The edifice was built by the Confraternity of San Marco in 1260 to act as its seat. In 1485, however, it was destroyed by a large fire, and rebuilt in the following twenty years. While decorated with the polished marble elements of Renaissance classicism, the proliferation of arches and niches adds a retrogressive Byzantine flavor, an architectural feature of many conservative Venetian styles. One of the most notable aspects of the façade is the use of trompe-l'œil archways and portals on the ground floor, all executed in different types of marble.

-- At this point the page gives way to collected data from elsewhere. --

(* ===== verification/DataShareErrno.v ===== *)
(** * Error codes of the data share framework

    The codes of datashare_errno.h that the modelled code returns. *)
From S2P Require Import Prelude.

Definition E_OK : Z := 0.
Definition E_BASE : Z := 1000.
Definition E_ERROR : Z := E_BASE + 1.
Definition E_INVALID_STATEMENT : Z := E_BASE + 7.
Definition E_INVALID_COLUMN_INDEX : Z := E_BASE + 8.
Definition E_INVALID_OBJECT_TYPE : Z := E_BASE + 20.
Definition E_INVALID_PARCEL : Z := E_BASE + 42.
Definition AddKVCache (key value : string) (isNew : bool) (c : Cache) : option Cache :=
  let keyLen := strnlen key MAX_KEY_LEN in
  let valueLen := strnlen value MAX_VALUE_LEN in
  if (MAX_KEY_LEN <=? keyLen)%nat || (MAX_VALUE_LEN <=? valueLen)%nat then Some c
  else
    c ← (if isNew then DeleteKVCache key c else Some c);
    let '(item_ok, c) := malloc c in
    if negb item_ok then Some c
    else
      let '(key_ok, c) := malloc c in
      let '(value_ok, c) := malloc c in
      if negb key_ok || negb value_ok then Some c
      else
        let '(mkCache h header tail_ sum b ms) := c in
        let item := b in
        match header with
        | None =>
            Some (mkCache (<[item := mkItem key value None None]> h) (Some item) (Some item)
                    (sum + 1) (b + 1) ms)
        | Some first =>
            h ← store_prev (<[item := mkItem key value header None]> h) header (Some item);
            drop_items (Z.to_nat (sum + 1)) (mkCache h (Some item) tail_ (sum + 1) (b + 1) ms)
        end.
(** The value into a buffer of [maxLen] bytes: the code and what is in the buffer. *)
Definition GetValueByCache (key : string) (maxLen : Z) (c : Cache) : option (Z * option string) :=
  match g_itemHeader c with
  | None => Some (EC_FAILURE, None)
  | Some first =>
      found ← find_item (size (heap c)) (heap c) key first;
      match found with
      | None => Some (EC_FAILURE, None)
      | Some item =>
          it ← heap c !! item;
          let valueLen := strnlen (it_value it) MAX_VALUE_LEN in
          if (MAX_VALUE_LEN <=? valueLen)%nat then Some (EC_FAILURE, None)
          else if maxLen <=? Z.of_nat valueLen then Some (EC_FAILURE, None)
          else Some (EC_SUCCESS, Some (it_value it))
      end
  end.
(* ===== verification/KvStore.v ===== *)
(** * The key-value store on POSIX files

    Model of frameworks/native/kv_store/src/kvstore_impl_posix/kv_store.c: every value
    is a file of the directory "kvstore" under a data path, recent ones are in the
    cache too, and a counter remembers how many files there are.

    A computation is a function from the state to its result and the new state, or
    [None] where the execution is undefined (only the cache follows pointers).
    The directories are known by the path they are spelled with and hold regular
    files without NUL in their contents; every system call and allocation takes the next
    answer of the environment, which may be a failure. *)
From S2P Require Import Prelude KvCache.
From Stdlib Require Import Ascii.

#[local] Open Scope list_scope.

(** What the environment does to a call: a write may also stop early. *)
Inductive answer := Works | Fails | Short (n : nat).

Abbreviation directory := (gmap string string).

(** A data path that exists has a "kvstore" directory or not. *)
Record KvState := mkState {
  cache : Cache;
  g_kvSum : Z;
  g_getKvSum : bool;
  g_dataPath : string;
  disks : gmap string (option directory);
  answers : list answer;
}.

Definition M (A : Type) : Type := KvState -> option (A * KvState).
#[global] Instance M_ret : MRet M := fun A a s => Some (a, s).
#[global] Instance M_bind : MBind M := fun A B f m s => '(a, s) ← m s; f a s.
(* ===== verification/SharedBlockProps.v ===== *)
(** * SharedBlock: the promises to its clients

    The block as an abstract machine: [spec_op] lists the outcomes a table may
    have for each call, and every sequence of calls on a block is a run of that
    machine whose table is what the readers of the block see. *)
From S2P Require Import Prelude Memory SharedBlock SharedBlockRepr.
From Stdlib Require Import Ascii.

(** * SharedBlock: the operations refine the abstract table

    Functional specification of every operation of the block against [repr]:
    navigation to a cell, allocation, and the row and cell operations on every
    branch. The theorems listed in the manifest are at the end of the file. *)

(** ** Navigation *)
Lemma OffsetToPtr_in b off :
  0 <= off < mSize b -> mSize b <= SECUREC_MEM_MAX_LEN ->
  OffsetToPtr b off 0 = Some off.
Proof.
  unfold SECUREC_MEM_MAX_LEN. intros H Hs. unfold OffsetToPtr.
  rewrite Z.add_0_r, u32_small by lia.
  rewrite Z.geb_leb, (proj2 (Z.leb_gt _ _)) by lia.
  rewrite Z.gtb_ltb, (proj2 (Z.ltb_ge _ _)) by lia. done.
Qed.

Section Navigation.
Context {own : Z -> owner} {gs : list Z} {b : SharedBlock} {t : table}.
Hypothesis C : core own gs b t.

Lemma group_ptr i g : gs !! i = Some g -> OffsetToPtr b g 0 = Some g.
Proof.
  intros Hg. destruct C. destruct (c_group i g Hg) as (? & ? & _).
  apply OffsetToPtr_in; lia.
Qed.

Lemma first_ptr : OffsetToPtr b (firstRowGroupOffset b) 0 = Some 16.
Proof. rewrite (c_first _ _ _ _ C). by apply (group_ptr 0), (c_head _ _ _ _ C). Qed.

Lemma next_ptr i g g1 :
  gs !! i = Some g -> gs !! S i = Some g1 ->
  OffsetToPtr b (nextGroupOffset b g) 0 = Some g1.
Proof.
  intros Hg Hg1. rewrite (c_chain _ _ _ _ C i g Hg), Hg1. by apply (group_ptr (S i)).
Qed.

Lemma GetRowOffset_loop_ok k i g g' j :
  gs !! i = Some g -> gs !! (i + k)%nat = Some g' -> 0 <= j < 100 ->
  GetRowOffset_loop k b g (100 * Z.of_nat k + j) = Some (g' + 4 * j).
Proof.
  revert i g. induction k as [|k IH]; intros i g Hg Hg' Hj;
    cbn [GetRowOffset_loop]; unfold ROW_OFFSETS_NUM.
  - rewrite Nat.add_0_r in Hg'. simplify_eq. rewrite Z.geb_leb.
    rewrite (proj2 (Z.leb_gt _ _)) by lia. done.
  - rewrite Z.geb_leb, (proj2 (Z.leb_le _ _)) by lia.
    destruct (lookup_lt_is_Some_2 gs (S i)) as [g1 Hg1].
    { apply lookup_lt_Some in Hg'. lia. }
    rewrite (next_ptr i g g1 Hg Hg1).
    replace (100 * Z.of_nat (S k) + j - 100) with (100 * Z.of_nat k + j) by lia.
    apply (IH (S i)); [done| |done]. by rewrite <- Hg', Nat.add_succ_r.
Qed.

Lemma GetRowOffset_ok r g :
  gs !! (r / 100)%nat = Some g -> GetRowOffset b (Z.of_nat r) = Some (slot_addr g r).
Proof.
  intros Hg. unfold GetRowOffset. rewrite first_ptr.
  pose proof (Nat.div_mod_eq r 100). pose proof (Nat.mod_upper_bound r 100).
  unfold ROW_OFFSETS_NUM at 1.
  replace (Z.of_nat r / 100) with (Z.of_nat (r / 100)) by apply (Nat2Z.inj_div r 100).
  rewrite Nat2Z.id.
  replace (Z.of_nat r) with (100 * Z.of_nat (r / 100) + Z.of_nat (r mod 100)) by lia.
  apply (GetRowOffset_loop_ok _ 0); [apply C|done|lia].
Qed.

Jacopo Tintoretto furnished the Scuola with three paintings Miracle of the Slave (also known as The Miracle of St. Mark, 1548), St Mark's Body Brought to Venice, painted between 1562 and 1566, both paintings are currently housed in the Gallerie dell'Accademia in Venice, and Finding of the body of St Mark also painted between 1562 and 1566, an now held in the Pinacoteca di Brera in Milan. More on The Scuola Grande di San Marco

Federico del Campo (1837-1923) was a Peruvian painter who was active in Venice where he was one of the leading vedute painters of the 19th century. Del Campo was born in Lima and left his native Peru at a young age. Nothing is known with certainty about his early studies in Peru. He studied at Madrid's Real Academia de Bellas Artes de San Fernando (Royal Academy of Fine Arts of San Fernando) in Madrid from around 1865. Here he established a friendship with Lorenzo Valles, a history painter. Del Campo subsequently travelled to Italy and painted in Naples, Capri, Rome, Assisi and Venice. During a visit to France he studied new artistic developments in Paris. From 1880, he exhibited works at the annual Salon van de Société des Artistes Français. In 1880 he established himself in Venice.

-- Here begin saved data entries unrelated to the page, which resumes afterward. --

(* ===== verification/ValueObject.v ===== *)
(** * Values

    Model of frameworks/native/rdb/src/value_object.cpp. A [ValueObject] is a type
    tag next to a [std::variant]; the tag selects the alternative the getters
    read. A [double] is its 64-bit pattern. *)
From S2P Require Import Prelude Memory RdbErrno Parcel.

Inductive ValueObjectType :=
| TYPE_NULL | TYPE_INT | TYPE_DOUBLE | TYPE_STRING | TYPE_BLOB | TYPE_BOOL.

#[global] Instance ValueObjectType_eq_dec : EqDecision ValueObjectType.
Proof. solve_decision. Defined.

Definition type_code (t : ValueObjectType) : Z :=
  match t with
  | TYPE_NULL => 0 | TYPE_INT => 1 | TYPE_DOUBLE => 2
  | TYPE_STRING => 3 | TYPE_BLOB => 4 | TYPE_BOOL => 5
  end.

Inductive variant :=
| VInt64 (z : Z)
| VDouble (bits : Z)
| VString (s : string)
| VBool (b : bool)
| VBlob (l : list byte).

#[global] Instance variant_eq_dec : EqDecision variant.
Proof. solve_decision. Defined.

Record ValueObject := mkValueObject { type : ValueObjectType; value : variant }.

#[global] Instance ValueObject_eq_dec : EqDecision ValueObject.
Proof. solve_decision. Defined.

(** ** Constructors; the default one leaves the variant at its first alternative. *)
Definition ValueObject_null : ValueObject := mkValueObject TYPE_NULL (VInt64 0).
Definition ValueObject_int (val : Z) : ValueObject := mkValueObject TYPE_INT (VInt64 val).
Definition ValueObject_long (val : Z) : ValueObject := mkValueObject TYPE_INT (VInt64 val).
Definition ValueObject_double (val : Z) : ValueObject := mkValueObject TYPE_DOUBLE (VDouble val).
Definition ValueObject_bool (val : bool) : ValueObject := mkValueObject TYPE_BOOL (VBool val).
Definition ValueObject_string (val : string) : ValueObject :=
  mkValueObject TYPE_STRING (VString val).
Definition ValueObject_blob (val : list byte) : ValueObject :=
  mkValueObject TYPE_BLOB (VBlob val).

(** Moving from an object: the new object and what is left of the old one, whose
    tag becomes null and whose variant holds some [residue]. *)
Definition ValueObject_move (o : ValueObject) (residue : variant)
    : ValueObject * ValueObject :=
  (mkValueObject (type o) (value o), mkValueObject TYPE_NULL residue).

(** ** Getters; [std::get] throws when the variant holds another alternative. *)
Definition GetType (o : ValueObject) : ValueObjectType := type o.

Definition GetLong (o : ValueObject) : outcome Z :=
  if decide (type o <> TYPE_INT) then Err E_INVALID_OBJECT_TYPE
  else match value o with VInt64 v => Ok v | _ => Throws end.

Definition GetInt (o : ValueObject) : outcome Z :=
  if decide (type o <> TYPE_INT) then Err E_INVALID_OBJECT_TYPE
  else match value o with VInt64 v => Ok (s32 v) | _ => Throws end.

Definition GetDouble (o : ValueObject) : outcome Z :=
  if decide (type o <> TYPE_DOUBLE) then Err E_INVALID_OBJECT_TYPE
  else match value o with VDouble v => Ok v | _ => Throws end.

Definition GetBool (o : ValueObject) : outcome bool :=
  if decide (type o <> TYPE_BOOL) then Err E_INVALID_OBJECT_TYPE
  else match value o with VBool v => Ok v | _ => Throws end.

Definition GetString (o : ValueObject) : outcome string :=
  if decide (type o <> TYPE_STRING) then Err E_INVALID_OBJECT_TYPE
  else match value o with VString v => Ok v | _ => Throws end.

Definition GetBlob (o : ValueObject) : outcome (list byte) :=
  if decide (type o <> TYPE_BLOB) then Err E_INVALID_OBJECT_TYPE
  else match value o with VBlob v => Ok v | _ => Throws end.

(** ** Marshalling

    [None] when [std::get] throws on the way. *)
Section Marshalling.
Context `{Parcel}.

Definition Marshalling (o : ValueObject) (p : parcel) : option parcel :=
  let p16 := WriteInt16 (type_code (type o)) p in
  match type o with
  | TYPE_NULL => Some p16
  | TYPE_INT => match value o with VInt64 v => Some (WriteInt64 v p16) | _ => None end
  | TYPE_DOUBLE => match value o with VDouble v => Some (WriteDouble v p16) | _ => None end
  | TYPE_STRING => match value o with VString v => Some (WriteString v p16) | _ => None end
  | TYPE_BLOB => match value o with VBlob v => Some (WriteUInt8Vector v p16) | _ => None end
  | TYPE_BOOL => match value o with VBool v => Some (WriteBool v p16) | _ => None end
  end.

Definition Unmarshalling (p : parcel) : ValueObject * parcel :=
  let '(t, p) := ReadInt16 p in
  if t =? type_code TYPE_NULL then (ValueObject_null, p)
  else if t =? type_code TYPE_INT then
    let '(v, p) := ReadInt64 p in (mkValueObject TYPE_INT (VInt64 v), p)
  else if t =? type_code TYPE_DOUBLE then
    let '(v, p) := ReadDouble p in (mkValueObject TYPE_DOUBLE (VDouble v), p)
  else if t =? type_code TYPE_STRING then
    let '(v, p) := ReadString p in (mkValueObject TYPE_STRING (VString v), p)
  else if t =? type_code TYPE_BLOB then
    let '(v, p) := ReadUInt8Vector p in (mkValueObject TYPE_BLOB (VBlob v), p)
  else if t =? type_code TYPE_BOOL then
    let '(v, p) := ReadBool p in (mkValueObject TYPE_BOOL (VBool v), p)
  else (ValueObject_null, p).
End Marshalling.

(** ** The type invariant: the tag selects the alternative that is there *)
Definition vo_ok (o : ValueObject) : Prop :=
  match type o, value o with
  | TYPE_NULL, _ | TYPE_INT, VInt64 _ | TYPE_DOUBLE, VDouble _ | TYPE_STRING, VString _
  | TYPE_BLOB, VBlob _ | TYPE_BOOL, VBool _ => True
  | _, _ => False
  end.

(** Two objects no getter tells apart: the variant of a null is not read. *)
Definition vo_equiv (o1 o2 : ValueObject) : Prop :=
  type o1 = type o2 /\ (type o1 = TYPE_NULL \/ value o1 = value o2).

#[global] Instance vo_equiv_equivalence : Equivalence vo_equiv.
Proof.
  split; unfold vo_equiv.
  - intros o. tauto.
  - intros o1 o2 [E1 [E2|E2]]; rewrite <- E1; auto.
  - intros o1 o2 o3 [E1 [E2|E2]] [E3 [E4|E4]]; split; try congruence; auto.
    left. congruence.
    right. congruence.
Qed.

Ltac solve_getter_proper :=
  intros [t1 v1] [t2 v2] [E1 E2]; simpl in *; subst t2;
  destruct E2 as [E2|E2]; simpl in *; subst; try done; repeat case_decide; done.

#[global] Instance GetLong_proper : Proper (vo_equiv ==> eq) GetLong.
Proof. unfold GetLong. solve_getter_proper. Qed.
#[global] Instance GetInt_proper : Proper (vo_equiv ==> eq) GetInt.
Proof. unfold GetInt. solve_getter_proper. Qed.
#[global] Instance GetDouble_proper : Proper (vo_equiv ==> eq) GetDouble.
Proof. unfold GetDouble. solve_getter_proper. Qed.
#[global] Instance GetBool_proper : Proper (vo_equiv ==> eq) GetBool.
Proof. unfold GetBool. solve_getter_proper. Qed.
#[global] Instance GetString_proper : Proper (vo_equiv ==> eq) GetString.
Proof. unfold GetString. solve_getter_proper. Qed.
#[global] Instance GetBlob_proper : Proper (vo_equiv ==> eq) GetBlob.
Proof. unfold GetBlob. solve_getter_proper. Qed.

Lemma vo_ok_move o residue :
  vo_ok o ->
  vo_ok (ValueObject_move o residue).1 /\ vo_ok (ValueObject_move o residue).2 /\
  vo_equiv (ValueObject_move o residue).1 o /\
  vo_equiv (ValueObject_move o residue).2 ValueObject_null.
Proof. destruct o. intros Hok. unfold vo_equiv. split_and!; simpl; auto; done. Qed.

(** ** Round trip *)
Section RoundTrip.
Context `{ParcelLaws}.

(** The items an object is marshalled to. *)
Definition encoding (o : ValueObject) : list item :=
  IInt16 (type_code (type o)) ::
  match type o, value o with
  | TYPE_INT, VInt64 v => [IInt64 v]
  | TYPE_DOUBLE, VDouble v => [IDouble v]
  | TYPE_STRING, VString v => [IString v]
  | TYPE_BLOB, VBlob v => [IUInt8Vector v]
  | TYPE_BOOL, VBool v => [IBool v]
  | _, _ => []
  end.

Lemma Marshalling_holds o p l :
  vo_ok o -> holds p l ->
  exists p', Marshalling o p = Some p' /\ holds p' (l ++ encoding o).
Proof.
  intros Hok Hp. unfold Marshalling, encoding. destruct o as [t v]. simpl in *.
  assert (H16 : holds (WriteInt16 (type_code t) p) (l ++ [IInt16 (type_code t)]))
    by (by apply WriteInt16_holds).
  destruct t, v; simpl in *; try done; eexists; (split; [done|]); try exact H16;
    rewrite (cons_middle (IInt16 _)), app_assoc; eauto with parcel.
Qed.

(** What comes back: a null loses the unread variant behind it. *)
Definition canon (o : ValueObject) : ValueObject :=
  if decide (type o = TYPE_NULL) then ValueObject_null else o.

Lemma canon_equiv o : vo_equiv (canon o) o.
Proof. unfold canon. case_decide as E; [|done]. split; [by rewrite E|by left]. Qed.

Lemma canon_ok o : vo_ok o -> vo_ok (canon o).
Proof. unfold canon. by case_decide. Qed.

Lemma Unmarshalling_holds o p l :
  vo_ok o -> holds p (encoding o ++ l) ->
  exists p', Unmarshalling p = (canon o, p') /\ holds p' l.
Proof.
  intros Hok Hp. unfold Unmarshalling. read_parcel.
  destruct o as [t v]; destruct t, v; simpl in *; try done; read_parcel; eexists; by split.
Qed.
End RoundTrip.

Here there already was a seizable community of emigré artists, such as Antonietta Brandeis, and the Spanish painters Martín Rico y Ortega, Mariano Fortuny and Rafael Senet. He became good friends with Martín Rico. The two artists worked sometimes together painting the Venetian scenes that were popular with the increasing number of visitors to that city. They responded thus to the large international market for their city views of Venice. Demand for del Campo's views was so strong, that he painted several views multiple times.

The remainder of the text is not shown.